(Beginning of DATA SUPPLIED)

(** A client calls the store; or the layer store and the disk change on their
    own, the layer store keeping the references the images hold. *)
Inductive image_step : IS L F → IS L F → Prop :=
| image_call op r s s' : image_admissible op → image_exec op s = (r, s') → image_step s s'
| image_env s s' l l' :
    lss s = {[ GOOS := l ]} → lss s' = {[ GOOS := l' ]} → lgr_ok l' → be_ok (ifs s') →
    images s' = images s → digestSet s' = digestSet s →
    (∀ id m ref i, images s !! id = Some m → im_layer m = Some ref → lgr_holds l ref i → lgr_holds l' ref i) →
    image_step s s'.

Lemma itr_drop {A : Type} P (m : M (IS L F) A) Q :
  itr P m Q (store_ok GOOS) → (∀ a s, Q a s → store_ok GOOS s) →
  itr P (_ ← m; mret tt) (λ _, store_ok GOOS) (store_ok GOOS).
Proof. intros Hm HQ. eapply itr_bind; [exact Hm|]. intros a. apply itr_ret. exact (HQ a). Qed.

Lemma collect_ok all ids acc :
  (∀ id, id ∈ ids → image_digest id) →
  itr (store_ok GOOS) (collect all ids acc) (λ _, store_ok GOOS) (store_ok GOOS).
Proof.
  revert acc. induction ids as [|id ids IH]; intros acc Hids; simpl; [by apply itr_ret|].
  assert (∀ i, i ∈ ids → image_digest i) as Hids' by (intros i Hi; apply Hids; by right).
  apply itr_get. intros s0 Hok. destruct (negb all && _).
  { eapply itr_conseq; [by apply IH|by intros s ->|done|done]. }
  apply (itr_bind _ _ _ (λ _, store_ok GOOS)).
  - eapply itr_attempt.
    + eapply itr_conseq; [apply (is_Get_ok GOOS s0 id); [done|apply Hids; left]|done|..].
      * intros img s [Hs _]. apply Hs.
      * intros s Hs. exact Hs.
    + intros s Hs. split; [apply Hs|]. intros _. apply Hs.
  - intros [e|img]; by apply IH.
Qed.

Lemma backend_op_ok {A : Type} (m : M F A) (Q : F → A → F → Prop) :
  (∀ f, be_ok f → outcome_ok f (m f) (Q f)) → (∀ f a f', Q f a f' → be_ok f') →
  itr (store_ok GOOS) (onBE m) (λ _, store_ok GOOS) (store_ok GOOS).
Proof.
  intros Hm HQ. apply itr_from. intros s Hok.
  eapply itr_conseq; [apply itr_backend; [done|apply Hm, Hok|by apply HQ]|done|..].
  - by intros a s' [[? _] _].
  - by intros s' [[? _] _].
Qed.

(End of DATA SUPPLIED)

HOW TO COMPLETE THIS TASK -> Give every entry once more, exactly as it reads.

TASK RESULT ->
(** A client calls the store; or the layer store and the disk change on their
    own, the layer store keeping the references the images hold. *)
Inductive image_step : IS L F → IS L F → Prop :=
| image_call op r s s' : image_admissible op → image_exec op s = (r, s') → image_step s s'
| image_env s s' l l' :
    lss s = {[ GOOS := l ]} → lss s' = {[ GOOS := l' ]} → lgr_ok l' → be_ok (ifs s') →
    images s' = images s → digestSet s' = digestSet s →
    (∀ id m ref i, images s !! id = Some m → im_layer m = Some ref → lgr_holds l ref i → lgr_holds l' ref i) →
    image_step s s'.

Lemma itr_drop {A : Type} P (m : M (IS L F) A) Q :
  itr P m Q (store_ok GOOS) → (∀ a s, Q a s → store_ok GOOS s) →
  itr P (_ ← m; mret tt) (λ _, store_ok GOOS) (store_ok GOOS).
Proof. intros Hm HQ. eapply itr_bind; [exact Hm|]. intros a. apply itr_ret. exact (HQ a). Qed.

Lemma collect_ok all ids acc :
  (∀ id, id ∈ ids → image_digest id) →
  itr (store_ok GOOS) (collect all ids acc) (λ _, store_ok GOOS) (store_ok GOOS).
Proof.
  revert acc. induction ids as [|id ids IH]; intros acc Hids; simpl; [by apply itr_ret|].
  assert (∀ i, i ∈ ids → image_digest i) as Hids' by (intros i Hi; apply Hids; by right).
  apply itr_get. intros s0 Hok. destruct (negb all && _).
  { eapply itr_conseq; [by apply IH|by intros s ->|done|done]. }
  apply (itr_bind _ _ _ (λ _, store_ok GOOS)).
  - eapply itr_attempt.
    + eapply itr_conseq; [apply (is_Get_ok GOOS s0 id); [done|apply Hids; left]|done|..].
      * intros img s [Hs _]. apply Hs.
      * intros s Hs. exact Hs.
    + intros s Hs. split; [apply Hs|]. intros _. apply Hs.
  - intros [e|img]; by apply IH.
Qed.

Lemma backend_op_ok {A : Type} (m : M F A) (Q : F → A → F → Prop) :
  (∀ f, be_ok f → outcome_ok f (m f) (Q f)) → (∀ f a f', Q f a f' → be_ok f') →
  itr (store_ok GOOS) (onBE m) (λ _, store_ok GOOS) (store_ok GOOS).
Proof.
  intros Hm HQ. apply itr_from. intros s Hok.
  eapply itr_conseq; [apply itr_backend; [done|apply Hm, Hok|by apply HQ]|done|..].
  - by intros a s' [[? _] _].
  - by intros s' [[? _] _].
Qed.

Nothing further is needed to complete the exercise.